◆ Task directions
Would you reproduce exactly the lines below from the one holding "[get_histograms] builds them." through the one holding "an interface (a", inclusive, and no others?
======
(** With devices found, [main] gets to the selector after the banner, the
    scan lines and the table. *)
Lemma bleak_main_devices_found found (w : world) :
  BleakScanner.discover 8 = Returned found →
  found ≠ [] →
  ∃ lines,
    bluetooth_scanner_bleak.main w
    = (returned_by (bluetooth_scanner_bleak.select_device
                      (bleak_device_list found))
       ≫= fun selected_device =>
            match selected_device with
            | None => _ ← print "[*] Exiting..."; sys_exit 0
            | Some (device_address, device_name, rssi) =>
                _ ← print (nl +:+ "[+] Selected: " +:+ device_name
                           +:+ " (" +:+ device_address +:+ ")");
                _ ← bluetooth_scanner_bleak.inspect_device
                      device_address device_name;
                print "[*] Scan complete!"
            end) (printed lines w).
Proof.
  intros Hdiscover Hne. unfold bluetooth_scanner_bleak.main.
  rewrite (bind_run _ _ _ _ _ (bleak_print_banner_run w)).
  rewrite (bind_run _ _ _ _ _ (bleak_discover_devices_run _ _ _ Hdiscover)).
  rewrite printed_printed. fold (bleak_device_list found).
  pose proof (bleak_device_list_not_empty found Hne) as Hne'.
  destruct (bleak_device_list found) as [|d devices]; [contradiction|].
  destruct (returns_bleak_display_devices (d :: devices)
              (printed (bleak_banner_text ++ scanning_text 8) w))
    as ([] & lines & Hshown).
  rewrite (bind_run _ _ _ _ _ Hshown), printed_printed.
  eexists. reflexivity.
Qed.
End bleak_script.
(** * Session5_DesignYourOwnTrigger: the trigger selection and the final results

    A shallow embedding of the notebook's three computational cells
    ([get_histograms], [analyse_events] and the "Final Results" cell) and the
    properties of its specification that can be settled on it.

    Modelling conventions.
    - Python [float]s (energies in MeV, angles, yields) are modelled as real
      numbers [R]; [math.cos], [math.sin] and [math.sqrt] are the functions
      of the same name on [R].  Rounding, NaN and infinities are outside
      this model.
    - Python [int]s are [Z]; the unsigned counters [lep_n] and [jet_n] of an
      event are [nat].
    - [hist_list] is a Python [dict] from names to [ROOT.TH1F] objects; it is
      a [gmap string TH1F].  The dict is mutated in place by [analyse_events]
      and survives an exception, so the computation is a state-and-exception
      monad over it.  Distinct names hold distinct histogram objects, as
      [get_histograms] builds them.
    - ROOT is an external library.  A [TH1F] is its fixed axis together with
      the sequence of [Fill] calls received since the last [Reset]: every
      bin content is a function of those two.  [TLorentzVector] is taken as
      an interface (a type class); the kinematics of ROOT are one instance.
    - The event tree is the finite list of the records it yields.
    - The real-number reading stands for the values.  A property that turns
      on a comparison (the cut at the threshold, the verdict at 0.14) is
      stated on the value the code computes, named by a hypothesis such as
      [total_met event = inr met] or [reduction background = r]. *)

From Stdlib Require Import Reals Lra ZArith Lia.
From stdpp Require Import base option list gmap strings pretty.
======
◆ Reply
      [get_histograms] builds them.
    - ROOT is an external library.  A [TH1F] is its fixed axis together with
      the sequence of [Fill] calls received since the last [Reset]: every
      bin content is a function of those two.  [TLorentzVector] is taken as
      an interface (a type class); the kinematics of ROOT are one instance.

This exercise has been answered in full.